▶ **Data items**
====================
Definition heap_Fix (i : nat) (h : hstate) : option hstate :=
  '(moved, h) ← down i (length (entries h)) h;
  if moved : bool then Some h else up (S i) i h.

Definition heap_Remove (i : nat) (h : hstate) : option (entry * hstate) :=
  let n := length (entries h) - 1 in
  h ← (if bool_decide (n ≠ i) then
         h ← h_Swap i n h;
         '(moved, h) ← down i n h;
         if moved : bool then Some h else up (S i) i h
       else Some h);
  h_Pop h.

(** ** map.go *)

Definition NewMap : hstate := mkHeap [] ∅.

Definition Map_Len (h : hstate) : nat := length (entries h).

(** The previous value, if any. *)
Definition Map_Push (k : K) (v : V) (h : hstate) : option (option V * hstate) :=
  match hindex h !! k with
  | Some i =>
      prev ← entries h !! i;
      h ← heap_Fix i (mkHeap (<[i := (prev.1, v)]> (entries h)) (hindex h));
      Some (Some prev.2, h)
  | None => h ← heap_Push (k, v) h; Some (None, h)
  end.

Definition Map_Pop (h : hstate) : option (option entry * hstate) :=
  if bool_decide (Map_Len h = 0) then Some (None, h)
  else '(e, h) ← heap_Pop h; Some (Some e, h).

Definition Map_Peek (h : hstate) : option (option entry) :=
  if bool_decide (Map_Len h = 0) then Some None else e ← entries h !! 0; Some (Some e).

Definition Map_Remove (k : K) (h : hstate) : option (option V * hstate) :=
  match hindex h !! k with
  | Some i => '(e, h) ← heap_Remove i h; Some (Some e.2, h)
  | None => Some (None, h)
  end.

Definition Map_Contains (k : K) (h : hstate) : bool := bool_decide (is_Some (hindex h !! k)).

Definition Map_Get (k : K) (h : hstate) : option (option V) :=
  match hindex h !! k with Some i => e ← entries h !! i; Some (Some e.2) | None => Some None end.

Definition Map_Fix (k : K) (h : hstate) : option hstate :=
  match hindex h !! k with Some i => heap_Fix i h | None => Some h end.

Definition MapValues (h : hstate) : list V := snd <$> entries h.

(** ** Positions *)

Lemma parent_lt j : 0 < j → parent j < j.
Proof. intros H. unfold parent. apply Nat.Div0.div_lt_upper_bound. lia. Qed.

Lemma parent_children j i : 0 < j → parent j = i ↔ j = 2 * i + 1 ∨ j = 2 * i + 2.
Proof.
  intros H. unfold parent. pose proof (Nat.div_mod_eq (j - 1) 2) as E. pose proof (Nat.mod_upper_bound (j - 1) 2 ltac:(lia)). lia.
Qed.

(** ** The order of the heap *)

Hypothesis less_asym : ∀ x y, less x y = true → less y x = false.
Hypothesis less_trans : ∀ x y z, less y x = false → less z y = false → less z x = false.

Definition le (x y : entry) : Prop := less y.2 x.2 = false.

(** The element at [k] is not less than the one above it. *)
Definition edge (l : list entry) (k : nat) : Prop := ∀ x y, l !! parent k = Some x → l !! k = Some y → le x y.
Definition heap_upto (n : nat) (l : list entry) : Prop := ∀ k, 0 < k < n → edge l k.
(** The children of [i] are not less than what is above [i]. *)
Definition grand (n : nat) (l : list entry) (i : nat) : Prop :=
  ∀ c x y, 0 < i → 0 < c < n → parent c = i → l !! parent i = Some x → l !! c = Some y → le x y.

Lemma le_trans x y z : le x y → le y z → le x z.
Proof. intros H1 H2. unfold le in *. by eapply less_trans. Qed.
Lemma exec_step op m r : mgr_ok m r → op_ok op m → step_ok op m r.
Proof.
  destruct op; cbn; eauto using AddStaker_step, AddWeight_step, RemoveWeight_step, Register_step, RegisterSet_step.
Qed.

Lemma vreach_ok m r log : vreach m r log → mgr_ok m r ∧ log_ok m r log.
Proof.
  induction 1 as [|op m r log res m' calls _ [Hm Hlog] Hop He].
  - split; [split; cbn; intros subnet|].
    + intros s H. by rewrite lookup_empty in H.
    + done.
    + intros l subnet. cbn. by case_bool_decide.
  - destruct (exec_step _ _ _ Hm Hop) as (m2 & calls2 & He2 & Hm2 & Hl2). rewrite He in He2. simplify_eq.
    auto.
Qed.

(** ** The queries *)

Definition weight_in (c : rset) (n : list Z) : Z := match c !! n with Some e => e.2 | None => 0%Z end.
Definition rtotal (c : rset) : Z := sumZ ((λ p, p.2.2) <$> map_to_list c).
Definition u64_or (e : verr) (z : Z) : result verr Z := if bool_decide (z < 2 ^ 64)%Z then Ok z else Err e.

Lemma contents_list (vs : list (Validator PK)) : NoDup (v_NodeID <$> vs) →
  map_to_list (contents vs) ≡ₚ strip <$> vs.
Proof. intros Hnd. apply map_to_list_to_map. by rewrite <-list_fmap_compose. Qed.

Lemma rtotal_contents (vs : list (Validator PK)) : NoDup (v_NodeID <$> vs) →
  rtotal (contents vs) = sumZ (v_Weight <$> vs).
Proof.
  intros Hnd. unfold rtotal. rewrite (sumZ_perm _ ((λ p, p.2.2) <$> (strip <$> vs))).
  - by rewrite <-list_fmap_compose.
  - by rewrite contents_list.
Qed.

Lemma set_Get_contents (s : vdrSet PK) vs n : set_wf s vs →
  ∃ ov, set_Get n s = Some ov ∧ strip <$> ov = pair n <$> contents vs !! n.
Proof.
  intros H. unfold set_Get. destruct (vs_vdrs s !! n) as [p|] eqn:Hn.
  - destruct (contents_node _ _ _ _ H Hn) as (i & v & _ & _ & <- & -> & _ & -> & _). by exists (Some v).
  - rewrite (proj2 (contents_wf _ _ n H) Hn). by exists None.
Qed.

Lemma set_GetWeight_contents (s : vdrSet PK) vs n : set_wf s vs →
  set_GetWeight n s = Some (weight_in (contents vs) n) ∧ (0 ≤ weight_in (contents vs) n < 2 ^ 64)%Z.
Proof.
  intros H. unfold set_GetWeight, set_Get, weight_in. destruct (vs_vdrs s !! n) as [p|] eqn:Hn.
  - destruct (contents_node _ _ _ _ H Hn) as (i & v & _ & _ & _ & -> & _ & -> & ?). cbn. split; [done|lia].
  - rewrite (proj2 (contents_wf _ _ n H) Hn). cbn. split; [done|lia].
Qed.

Lemma SubsetWeight_contents (s : vdrSet PK) vs ids total : set_wf s vs → (0 ≤ total < 2 ^ 64)%Z →
  SubsetWeight_loop ids total s =
  Some (u64_or (VMath ErrOverflow) (total + sumZ (weight_in (contents vs) <$> ids))).
Proof.
  intros H. revert total. induction ids as [|n ids IH]; intros total Ht.
  - cbn. unfold u64_or. rewrite bool_decide_eq_true_2 by lia. do 2 f_equal. lia.
  - destruct (set_GetWeight_contents s vs n H) as [E Hr]. cbn [SubsetWeight_loop]. rewrite E.
    cbn [mbind option_bind]. rewrite Add_spec by (unfold inU; lia). rewrite fmap_cons. cbn [sumZ foldr].
    assert (Hnn : (0 ≤ sumZ (weight_in (contents vs) <$> ids))%Z).
    { apply sumZ_nonneg, Forall_fmap, Forall_true. intros k. apply (set_GetWeight_contents s vs k H). }
    case_bool_decide as Hd; unfold inU in Hd.
    + rewrite IH by lia. do 2 f_equal. unfold sumZ. lia.
    + unfold u64_or. rewrite bool_decide_eq_false_2; [done|]. unfold sumZ in *. cbn. lia.
Qed.

Lemma set_Map_contents (s : vdrSet PK) vs : set_wf s vs →
  set_Map s = Some (map_imap (λ n e, Some (mkOutput n e.1.1 e.2)) (contents vs)).
Proof.
  intros H. unfold set_Map. rewrite (wf_slice _ _ H). cbn [mbind option_bind]. f_equal.
  pose proof (wf_nodes _ _ H) as Hnd. clear H. induction vs as [|v vs IH] using rev_ind; [done|].
  rewrite fmap_app in Hnd. apply NoDup_app in Hnd as (Hnd & Hdis & _).
  rewrite foldl_app. cbn [foldl]. rewrite IH by done. unfold contents. rewrite fmap_app.
  change (strip <$> [v]) with [(v_NodeID v, (v_PublicKey v, v_TxID v, v_Weight v))].
  rewrite list_to_map_snoc, map_imap_insert; [done|].
  rewrite <-list_fmap_compose. intros Hin. apply (Hdis _ Hin). by left.
Qed.

Lemma with_set_ok {A} m r (subnet : list Z) (dflt : A) (f : vdrSet PK → option A) (P : option A → rset → Prop) :
  mgr_ok m r → P (Some dflt) ∅ → (∀ s vs, set_wf s vs → P (f s) (contents vs)) →
  P (with_set subnet dflt f m) (rget subnet r).
Proof.
  intros [Hs Hn] Hd Hf. unfold with_set. destruct (subnetToVdrs m !! subnet) as [s|] eqn:E.
  - destruct (Hs _ _ E) as [_ _ (vs & Hwf & <-) _]. by apply Hf.
  - by rewrite (Hn _ E).
Qed.

Lemma queries_ok m r subnet : mgr_ok m r → let c := rget subnet r in
  (∀ n, GetWeight subnet n m = Some (weight_in c n)) ∧
  (∀ n, ∃ ov, GetValidator subnet n m = Some ov ∧ strip <$> ov = pair n <$> c !! n) ∧
  (∀ ids, SubsetWeight subnet ids m = Some (u64_or (VMath ErrOverflow) (sumZ (weight_in c <$> ids)))) ∧
  NumValidators subnet m = Some (size c) ∧
  TotalWeight subnet m = Some (u64_or errTotalWeightNotUint64 (rtotal c)) ∧
  GetMap subnet m = Some (map_imap (λ n e, Some (mkOutput n e.1.1 e.2)) c) ∧
  ∃ ids, GetValidatorIDs subnet m = Some ids ∧ ids ≡ₚ (map_to_list c).*1.
Proof.
  intros Hm c. subst c. split_and!.
  - intros n. apply (with_set_ok _ _ _ _ _ (λ o c, o = Some (weight_in c n))); [done..|].
    intros. by apply set_GetWeight_contents.
  - intros n. apply (with_set_ok _ _ _ _ _ (λ o c, ∃ ov, o = Some ov ∧ strip <$> ov = pair n <$> c !! n));
      [done|by exists None|]. intros. by apply set_Get_contents.
  - intros ids. apply (with_set_ok _ _ _ _ _
      (λ o c, o = Some (u64_or (VMath ErrOverflow) (sumZ (weight_in c <$> ids))))); [done| |].
    + replace (sumZ _) with 0%Z; [done|]. induction ids as [|n ids IH]; [done|]. cbn. unfold sumZ in IH. by rewrite <-IH.
    + intros s vs Hwf. by apply (SubsetWeight_contents s vs ids 0).
  - apply (with_set_ok _ _ _ _ _ (λ o c, o = Some (size c))); [done..|]. intros s vs Hwf.
    unfold set_Len. rewrite (wf_length _ _ Hwf). rewrite <-length_map_to_list, contents_list by apply Hwf.
    by rewrite length_fmap.
  - apply (with_set_ok _ _ _ _ _ (λ o c, o = Some (u64_or errTotalWeightNotUint64 (rtotal c)))); [done..|].
    intros s vs Hwf. rewrite rtotal_contents by apply Hwf. unfold set_TotalWeight, u64_or.
    rewrite (wf_total _ _ Hwf), (wf_weights _ _ Hwf).
    assert (0 ≤ sumZ (v_Weight <$> vs))%Z.
    { apply sumZ_nonneg, Forall_fmap. eapply Forall_impl; [apply Hwf|]. cbn. lia. }
    repeat case_bool_decide; (done || lia).
  - apply (with_set_ok _ _ _ _ _ (λ o c, o = Some (map_imap (λ n e, Some (mkOutput n e.1.1 e.2)) c))); [done..|].
    intros. by apply set_Map_contents.
  - apply (with_set_ok _ _ _ _ _ (λ o c, ∃ ids, o = Some ids ∧ ids ≡ₚ (map_to_list c).*1));
      [done|by exists []|]. intros s vs Hwf. unfold set_GetValidatorIDs. rewrite (wf_slice _ _ Hwf).
    eexists. split; [done|]. by rewrite contents_list, <-list_fmap_compose by apply Hwf.
Qed.

(** C15: a manager of validator sets behaves as a map from subnets to validators.  After any
    sequence of operations from a new manager: every further operation returns, without a
    panic, exactly the reference's result, errors included; the weight and validator of a
    node, the weight of a subset, the number, total weight, map and IDs of the validators of
    every subnet are those of the reference, where the two sums give an error exactly when
    they do not fit in a uint64; and a subnet has a set only when it has a validator or a
    listener of its own. *)
Theorem vdr_manager_refines m r log :
  vreach m r log →
  (∀ op, op_ok op m → ∃ m' calls, exec op m = Some ((rexec op r).1, m', calls)) ∧
  (∀ subnet, let c := rget subnet r in
    (∀ n, GetWeight subnet n m = Some (weight_in c n)) ∧
    (∀ n, ∃ ov, GetValidator subnet n m = Some ov ∧ strip <$> ov = pair n <$> c !! n) ∧
    (∀ ids, SubsetWeight subnet ids m = Some (u64_or (VMath ErrOverflow) (sumZ (weight_in c <$> ids)))) ∧
    NumValidators subnet m = Some (size c) ∧
    TotalWeight subnet m = Some (u64_or errTotalWeightNotUint64 (rtotal c)) ∧
    GetMap subnet m = Some (map_imap (λ n e, Some (mkOutput n e.1.1 e.2)) c) ∧
    ∃ ids, GetValidatorIDs subnet m = Some ids ∧ ids ≡ₚ (map_to_list c).*1) ∧
  (∀ subnet s, subnetToVdrs m !! subnet = Some s → rget subnet r ≠ ∅ ∨ setCallbackListeners s ≠ []).
Proof.
  intros [Hm _]%vreach_ok. split_and!.
  - intros op Hop. destruct (exec_step _ _ _ Hm Hop) as (m' & calls & E & _). eauto.
  - intros subnet. by apply queries_ok.
  - intros subnet s E. apply (proj1 Hm _ _ E).
Qed.

(** C16: what a registered manager listener is told is enough to follow every validator set.
    After any sequence of operations, a listener that applies the calls it got for a subnet,
    in order, holds for every node the key, transaction and weight that [GetValidator]
    returns, and nothing else, also when it was registered late or more than once. *)
Theorem listeners_mirror_sets m r log l subnet n :
  vreach m r log → l ∈ callbackListeners m →
  ∃ ov, GetValidator subnet n m = Some ov ∧
        pair n <$> replay l (Some subnet) log !! n = strip <$> ov.
Proof.
  intros [Hm Hlog]%vreach_ok Hl. destruct (queries_ok m r subnet Hm) as (_ & Hg & _).
  destruct (Hg n) as (ov & E & Ho). exists ov. split; [done|].
  by rewrite Hlog, bool_decide_eq_true_2, Ho.
Qed.
End manager.

(** ** A concrete run

    Two validators are added to subnet [1]; listener 7 is registered; the first validator
    is removed, so that the second takes its place, and then gains weight. *)

Definition example_ops : list (vop (PK := Z)) :=
  [OpAddStaker [1] [2] 100 [9] 5; OpAddStaker [1] [3] 101 [9] 6; OpRegister 7 [[1]];
   OpRemoveWeight [1] [2] 5; OpAddWeight [1] [3] 4]%Z.

Fixpoint run (ops : list (vop (PK := Z))) (m : manager Z) (r : gmap (list Z) (gmap (list Z) (Z * list Z * Z)))
    (log : list (vcall Z)) :=
  match ops with
  | [] => Some (m, r, log)
  | op :: ops => '(_, m', calls) ← exec op m; run ops m' (rexec op r).2 (log ++ calls)
  end.

Fixpoint ops_ok (ops : list (vop (PK := Z))) (m : manager Z) : Prop :=
  match ops with
  | [] => True
  | op :: ops => op_ok op m ∧ match exec op m with Some (_, m', _) => ops_ok ops m' | None => True end
  end.

Lemma run_reach ops m r log st : vreach m r log → ops_ok ops m → run ops m r log = Some st →
  vreach st.1.1 st.1.2 st.2.
Proof.
  revert m r log. induction ops as [|op ops IH]; intros m r log Hr Hok Hrun; cbn in *; [by simplify_eq|].
  destruct (exec op m) as [[[res m'] calls]|] eqn:E; [|done]. destruct Hok as [Hop Hok].
  eapply IH; [by eapply vreach_step|done|done].
Qed.

Definition example_state := default (NewManager, ∅, []) (run example_ops NewManager ∅ []).

Lemma example_reach : vreach example_state.1.1 example_state.1.2 example_state.2.
Proof.
  apply (run_reach example_ops NewManager ∅ []); [constructor| |vm_compute; reflexivity].
  vm_compute. repeat split; (discriminate || reflexivity).
Qed.

Lemma vdr_manager_refines_witness :
  vreach example_state.1.1 example_state.1.2 example_state.2 ∧
  TotalWeight [1%Z] example_state.1.1 = Some (Ok 10%Z) ∧
  TotalWeight [1%Z] example_state.1.1 =
    Some (u64_or errTotalWeightNotUint64 (rtotal (rget [1%Z] example_state.1.2))).
Proof.
  split; [apply example_reach|]. split; [vm_compute; reflexivity|].
  apply (vdr_manager_refines _ _ _ example_reach).
Defined.

Lemma listeners_mirror_sets_witness :
  7 ∈ callbackListeners example_state.1.1 ∧
  replay 7 (Some [1%Z]) example_state.2 !! [3%Z] = Some (101, [9], 10)%Z ∧
  ∃ ov, GetValidator [1%Z] [3%Z] example_state.1.1 = Some ov ∧
        pair [3%Z] <$> replay 7 (Some [1%Z]) example_state.2 !! [3%Z] = strip <$> ov.
Proof.
  assert (Hl : 7 ∈ callbackListeners example_state.1.1) by (vm_compute; left).
  split; [exact Hl|]. split; [vm_compute; reflexivity|].
  exact (listeners_mirror_sets _ _ _ 7 [1%Z] [3%Z] example_reach Hl).
Defined.
(* ===== verification/PeerSet.v ===== *)
(** * Sets of peers

    [peerSet] (src/utils/avalanche/network/peer/set.go): a list of peers and a map from node
    IDs to their index in it.  A peer is of any type with a node ID and a description; the
    network's peers are those of Network.v.  [None] is a panic; [Sample] takes the random
    numbers of its sampler (Sampler.v) as an argument. *)

From S2P Require Import Prelude Sampler DrawLoop IndexedList.

Section set.
Context {Peer Info : Type} (ID : Peer → list Z) (info : Peer → Info).

Record peerSet := mkPeerSet {
  peersMap : gmap (list Z) nat;
  peersSlice : list Peer;
}.

Definition NoPrecondition (_ : Peer) : bool := true.

Definition NewSet : peerSet := mkPeerSet ∅ [].

Definition peerSet_Add (peer : Peer) (s : peerSet) : option peerSet :=
  match peersMap s !! ID peer with
  | None => Some (mkPeerSet (<[ID peer := length (peersSlice s)]> (peersMap s)) (peersSlice s ++ [peer]))
  | Some index =>
      if bool_decide (index < length (peersSlice s))
      then Some (mkPeerSet (peersMap s) (<[index := peer]> (peersSlice s)))
      else None
  end.

Definition GetByID (nodeID : list Z) (s : peerSet) : option (option Peer) :=
  match peersMap s !! nodeID with
  | None => Some None
  | Some index => Some <$> peersSlice s !! index
  end.

Definition GetByIndex (index : Z) (s : peerSet) : option Peer :=
  if bool_decide (index < 0)%Z then None else peersSlice s !! Z.to_nat index.

Definition peerSet_Remove (nodeID : list Z) (s : peerSet) : option peerSet :=
  match peersMap s !! nodeID with
  | None => Some s
  | Some index =>
      let lastIndex := length (peersSlice s) - 1 in
      lastPeer ← peersSlice s !! lastIndex;
      if bool_decide (index < length (peersSlice s))
      then Some (mkPeerSet (delete nodeID (<[ID lastPeer := index]> (peersMap s)))
                   (take lastIndex (<[index := lastPeer]> (peersSlice s))))
      else None
  end.

Definition peerSet_Len (s : peerSet) : Z := Z.of_nat (length (peersSlice s)).

(** The state [St] is what the precondition reads and changes. *)
Section sample.
Context {St : Type} (precondition : Peer → St → bool * St).

Definition sample_body (s : peerSet) (index : Z) (st : list Peer * St) : option (list Peer * St) :=
  let '(peers, v) := st in
  peer ← peersSlice s !! Z.to_nat index;
  let '(ok, v) := precondition peer v in
  Some (if ok : bool then peers ++ [peer] else peers, v).

(** [make] with the capacity [n] panics when [n] is too large for the memory; the callers pass
    small configured numbers, and this panic is left out. *)
Definition peerSet_Sample (n : Z) (v : St) (src : list Z) (s : peerSet) : option (list Peer * St * list Z) :=
  if bool_decide (n ≤ 0)%Z then Some ([], v, src)
  else
    let sampler := Initialize (Z.of_nat (length (peersSlice s))) in
    draw_loop (λ st, bool_decide (Z.of_nat (length st.1) < n)%Z) (sample_body s) (draw_fuel sampler) sampler src ([], v).
End sample.

Definition AllInfo (s : peerSet) : list Info := info <$> peersSlice s.

Fixpoint peerSet_Info (nodeIDs : list (list Z)) (s : peerSet) : option (list Info) :=
  match nodeIDs with
  | [] => Some []
  | nodeID :: rest =>
      p ← GetByID nodeID s;
      infos ← peerSet_Info rest s;
      Some (match p with Some peer => info peer :: infos | None => infos end)
  end.

(** ** The set as a map from node IDs to peers *)

Definition ps_ok (s : peerSet) : Prop := indexed ID (peersMap s) (peersSlice s).
Definition ps_get (s : peerSet) (n : list Z) : option Peer := ix_get (peersMap s) (peersSlice s) n.

Lemma ps_empty : ps_ok NewSet ∧ ∀ n, ps_get NewSet n = None.
Proof. split; [apply indexed_empty|done]. Qed.

Lemma ps_Add p s : ps_ok s →
  ∃ s', peerSet_Add p s = Some s' ∧ ps_ok s' ∧ ∀ n, ps_get s' n = if bool_decide (ID p = n) then Some p else ps_get s n.
Proof.
  intros Hx. unfold peerSet_Add. destruct (peersMap s !! ID p) as [i|] eqn:E.
  - destruct (indexed_lookup _ _ _ _ _ Hx E) as (v & Hv & _).
    rewrite bool_decide_eq_true_2 by (by eapply lookup_lt_Some). eexists. split; [done|].
    split; [by apply indexed_set|]. intros n. by apply get_set.
  - eexists. split; [done|]. split; [by apply indexed_snoc|]. intros n. by apply get_snoc.
Qed.

Lemma ps_GetByID n s : ps_ok s → GetByID n s = Some (ps_get s n).
Proof.
  intros Hx. unfold GetByID, ps_get, ix_get. destruct (peersMap s !! n) as [i|] eqn:E; [|done].
  destruct (indexed_lookup _ _ _ _ _ Hx E) as (v & Hv & _). cbn. by rewrite Hv.
Qed.

Lemma ps_Remove n s : ps_ok s →
  ∃ s', peerSet_Remove n s = Some s' ∧ ps_ok s' ∧ ∀ k, ps_get s' k = if bool_decide (k = n) then None else ps_get s k.
Proof.
  intros Hx. unfold peerSet_Remove. destruct (peersMap s !! n) as [i|] eqn:E.
  2: { exists s. split_and!; try done. intros k. case_bool_decide; [|done]. subst. by apply (indexed_None ID). }
  destruct (indexed_lookup _ _ _ _ _ Hx E) as (v & Hv & Hk).
  assert (i < length (peersSlice s)) as Hi by by eapply lookup_lt_Some.
  destruct (lookup_lt_is_Some_2 (peersSlice s) (length (peersSlice s) - 1)) as [z Hz]; [lia|].
  rewrite Hz. cbn [mbind option_bind]. rewrite bool_decide_eq_true_2 by done. eexists. split; [done|].
  split; [by apply (indexed_remove ID)|]. intros k. by apply (get_remove ID).
Qed.

Lemma ps_get_elem s p : ps_ok s → p ∈ peersSlice s ↔ ps_get s (ID p) = Some p.
Proof. clear info. intros Hx. unfold ps_get. rewrite (indexed_get _ _ _ _ _ Hx). naive_solver. Qed.

Lemma ps_get_ID s n p : ps_ok s → ps_get s n = Some p → ID p = n.
Proof. intros Hx. unfold ps_get. rewrite (indexed_get _ _ _ _ _ Hx). naive_solver. Qed.
End set.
====================
▶ **Instructions for the task**
From the records above, reproduce exactly the lines from the one with "vreach m r log → l ∈ callbackListeners m →" to the one with "Definition example_state := default", both included, and no others.

▶ **The completed task**
  vreach m r log → l ∈ callbackListeners m →
  ∃ ov, GetValidator subnet n m = Some ov ∧
        pair n <$> replay l (Some subnet) log !! n = strip <$> ov.
Proof.
  intros [Hm Hlog]%vreach_ok Hl. destruct (queries_ok m r subnet Hm) as (_ & Hg & _).
  destruct (Hg n) as (ov & E & Ho). exists ov. split; [done|].
  by rewrite Hlog, bool_decide_eq_true_2, Ho.
Qed.
End manager.

(** ** A concrete run

    Two validators are added to subnet [1]; listener 7 is registered; the first validator
    is removed, so that the second takes its place, and then gains weight. *)

Definition example_ops : list (vop (PK := Z)) :=
  [OpAddStaker [1] [2] 100 [9] 5; OpAddStaker [1] [3] 101 [9] 6; OpRegister 7 [[1]];
   OpRemoveWeight [1] [2] 5; OpAddWeight [1] [3] 4]%Z.

Fixpoint run (ops : list (vop (PK := Z))) (m : manager Z) (r : gmap (list Z) (gmap (list Z) (Z * list Z * Z)))
    (log : list (vcall Z)) :=
  match ops with
  | [] => Some (m, r, log)
  | op :: ops => '(_, m', calls) ← exec op m; run ops m' (rexec op r).2 (log ++ calls)
  end.

Fixpoint ops_ok (ops : list (vop (PK := Z))) (m : manager Z) : Prop :=
  match ops with
  | [] => True
  | op :: ops => op_ok op m ∧ match exec op m with Some (_, m', _) => ops_ok ops m' | None => True end
  end.

Lemma run_reach ops m r log st : vreach m r log → ops_ok ops m → run ops m r log = Some st →
  vreach st.1.1 st.1.2 st.2.
Proof.
  revert m r log. induction ops as [|op ops IH]; intros m r log Hr Hok Hrun; cbn in *; [by simplify_eq|].
  destruct (exec op m) as [[[res m'] calls]|] eqn:E; [|done]. destruct Hok as [Hop Hok].
  eapply IH; [by eapply vreach_step|done|done].
Qed.

Definition example_state := default (NewManager, ∅, []) (run example_ops NewManager ∅ []).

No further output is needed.